Perception and cognition rely on coordinated interactions across cortical areas. These interactions produce low-dimensional shared variability across areas, called a communication subspace, thought to describe how neural activity propagates between areas. However, it remains unclear whether such shared variability reflects direct projections versus indirect pathways or global modulatory signals. We addressed this question using mesoscale two-photon calcium imaging of mouse primary visual cortex (V1) and higher visual areas posteromedial (PM) and anterolateral (AL), combined with viral retrograde labeling of feedforward (V1→PM) and feedback (PM→V1) projection neurons.

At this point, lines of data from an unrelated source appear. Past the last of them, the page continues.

Definition get_repository_python_origin_from_kwargs (kwargs : gmap string pyval)
  : exn + RepositoryPythonOrigin :=
  let provided_repo_name := kwargs_get kwargs "repository" in
  if negb (truthy (kwargs_get kwargs "python_file")
           || truthy (kwargs_get kwargs "module_name")
           || truthy (kwargs_get kwargs "package_name")) then
    raise (UsageError "Must specify a python file or module name")
  else if truthy (kwargs_get kwargs "attribute") && negb (truthy provided_repo_name) then
    let* code_pointer :=
      if truthy (kwargs_get kwargs "python_file") then
        let* _ := _check_cli_arguments_none kwargs [ "module_name"; "package_name" ] in
        ret (FileCodePointer (kwargs_get kwargs "python_file")
                             (kwargs_get kwargs "attribute")
                             (get_working_directory_from_kwargs kwargs))
      else if truthy (kwargs_get kwargs "module_name") then
        let* _ := _check_cli_arguments_none kwargs
                    [ "python_file"; "working_directory"; "package_name" ] in
        ret (ModuleCodePointer (kwargs_get kwargs "module_name")
                               (kwargs_get kwargs "attribute"))
      else if truthy (kwargs_get kwargs "package_name") then
        let* _ := _check_cli_arguments_none kwargs
                    [ "python_file"; "working_directory"; "module_name" ] in
        ret (PackageCodePointer (kwargs_get kwargs "package_name")
                                (kwargs_get kwargs "attribute"))
      else check_failed "Must specify a Python file or module name" in
    ret {| executable_path := sys_executable; code_pointer := code_pointer |}
  else
    let* code_pointer_dict := _get_code_pointer_dict_from_kwargs kwargs in
    let* code_pointer :=
      if is_none provided_repo_name && Nat.eqb (dict_len code_pointer_dict) 1 then
        dict_first_value code_pointer_dict
      else if is_none provided_repo_name then
        raise (UsageError
                 ("Must provide --repository as there is more than one repository. "
                  +:+ "Options are: " +:+ _sorted_quoted (dict_keys code_pointer_dict)
                  +:+ "."))
      else if negb (py_in_dict provided_repo_name code_pointer_dict) then
        raise (UsageError
                 ("Repository " +:+ dq +:+ py_format provided_repo_name +:+ dq
                  +:+ " not found. Found "
                  +:+ _sorted_quoted (dict_keys code_pointer_dict) +:+ " instead."))
      else py_dict_item code_pointer_dict provided_repo_name in
    ret {| executable_path := sys_executable; code_pointer := code_pointer |}.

This enabled a comparison of predictive subspaces derived from labeled projection neurons with those from neighboring unlabeled neurons. Projection neurons accounted for more activity in their specific target area than unlabeled neurons, in both feedforward and feedback directions. However, the majority of shared variability across all recorded areas reflected behavior-related signals. Removing this component reduced overall cross-area predictions yet revealed a clearer advantage for projection neurons. A subspace generalization analysis indicated that shared latents between V1 and PM are also present in unlabeled V1 and PM cells but preferentially expressed in labeled cells. Additionally, feedforward neurons were most strongly correlated with feedback neurons projecting back to their source, consistent with looped corticocortical connectivity. Together, these results show that communication subspaces in awake mice largely capture behavioral-state related activity. Regressing this out reveals the component carried by direct corticocortical projections that is target-area specific and organized into looped circuits. Low-dimensional variability shared across cortical areas thus reflects in part direct interareal communication.